Thanks to the magic of Shibuya, Mahiru is able to reunite with Kano and apologize, and Kano is able to do the same. They’re dressed as an angel and a devil for Halloween, and it’s telling that Mahiru ditches her high school friends at the drop of a hat once she spots Kano. The truth is, she admires how Kano never gave up or gave in, and is ashamed that she did. She doesn’t want to be run-of-the-mill, and Kano’s love of her art showed her that she doesn’t have to be.

When the two see the same PikPok idol putting on another show, this time singing a cover one of Kano’s old songs while using Mahiru’s art as a backdrop. It’s double whammy the two have common cause to protest. Kano grabs a guitar from a nearby band, steps in front of the camera, and plays the acoustic version of her song, knocking it out of the park like the pro she was. Before pulling this stunt, she whispered to Mahiru that she “wants to sing in front of [her] jellyfish.” Mahiru uses her lipstick to draw winking eyes on the jellyfish with a dramatic fluorish.

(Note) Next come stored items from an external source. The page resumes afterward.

(** X14. While the platform accepts new messages, the handler of a
    message that is not the bot's own never stops early: it sends one
    loading embed for each match of the scan, in the order of the scan
    and with repetitions, no other embed as a new message, then hands
    the message to the command processor, and raises only if that does;
    sources that fail and edits that are refused change none of this. *)
Theorem every_match_is_announced (w : world) (msg : message) :
  author_is_bot msg = false ->
  (forall k out, exists m, platform_send w k out = Ok m) ->
  exists t,
    run w (on_message msg)
    = (t ++ [CommandsProcessed], platform_commands w (length t))
    /\ embeds_sent t
       = map (fun m => loading_embed (fst m) (snd m)) (scan (content msg)).
Proof.
  intros Hbot Hsend. unfold run, on_message. rewrite Hbot.
  rewrite run_from_bind.
  destruct (process_found_accepted w msg (scan (content msg)) Hsend 0 None)
    as (t & Ht & Hembeds).
  change (find_addresses (strip (content msg))) with (scan (content msg)).
  rewrite Ht. exists t. split; [|exact Hembeds].
  unfold process_commands. cbn [run_from Nat.add].
  now destruct (platform_commands w (length t)).
Qed.

(** X15. While the platform refuses new messages, the handler of a
    message with a match stops at the first match: the loading message and
    the plain error message are both refused, the handler raises, no
    source is asked, the other matches are not handled and the message
    never reaches the command processor. *)
Theorem refused_messages_end_the_handler (w : world) (msg : message)
    (address addr_type : string) (others : list (string * string)) :
  author_is_bot msg = false ->
  scan (content msg) = (address, addr_type) :: others ->
  (forall k out, exists e, platform_send w k out = Raise e) ->
  exists e,
    platform_send w 1 (error_notice address addr_type) = Raise e
    /\ run w (on_message msg)
       = ([Sent (WithEmbed (loading_embed address addr_type));
           Sent (error_notice address addr_type)], Raise e).
Proof.
  intros Hbot Hscan Hsend. unfold run, on_message. rewrite Hbot.
  change (find_addresses (strip (content msg))) with (scan (content msg)).
  rewrite Hscan. cbn [process_found].
  destruct (Hsend 0 (WithEmbed (loading_embed address addr_type))) as [err Herr].
  destruct (Hsend 1 (error_notice address addr_type)) as [e He].
  exists e. split; [exact He|].
  rewrite !run_from_bind, (run_refused_loading w 0 msg None _ _ err Herr), He.
  reflexivity.
Qed.

End MatchHandling.

(** ** The test command *)

Section CommandFacts.
Context `{PyBuiltins}.
Variable json_dumps : gmap string value -> string.

Lemma run_send_accepted (w : world) (n : nat) (out : outgoing) :
  (forall k out, exists m, platform_send w k out = Ok m) ->
  run_from w n (bind (channel_send out) (fun _ => Ret tt)) = ([Sent out], Ok tt).
Proof.
  intros Hsend. unfold channel_send. cbn [bind run_from].
  now destruct (Hsend n out) as [m ->].
Qed.

Lemma detect_other (s : string) :
  ~ matches solana_pattern s -> ~ matches evm_pattern s ->
  detect_address_type s = "URL" \/ detect_address_type s = "Unknown".
Proof.
  intros Hsol Hevm. unfold detect_address_type.
  destruct (fullmatch solana_pattern s) eqn:E1;
    [now apply fullmatch_matches in E1|].
  destruct (fullmatch evm_pattern s) eqn:E2;
    [now apply fullmatch_matches in E2|].
  destruct (fullmatch url_pattern s); tauto.
Qed.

They’re her muse, and now thanks to Kano providing the light she needs to shine, she’s inspired Mahiru to get back into art. Specifically, she agrees to collaborate with Kano, who re-introduces herself to the world as JELEE not as an individual, but a duo. After her post-performance high, Kano takes Mahiru by the hand and they run through the gleaming aquarium of Shibuya together, now moving with an aim and a purpose. Even when Mahiru trips and reveals a childish jellyfish sock under her grown-up shoe, Kano thinks it’s cute as hell.

So is Jellyfish Can’t Swim in the Night. While the writing can a bit dense and overwrought in its symbolism, I’m on board with both these characters and so happy they found each other and made up (there’s such a romantic vibe to Mahiru spotting Kano, and their chemistry is infectious). It’s also to my mind the best-looking show of the Spring so far, form the the character design and animation to the creative camerawork and lighting. Strong recommend!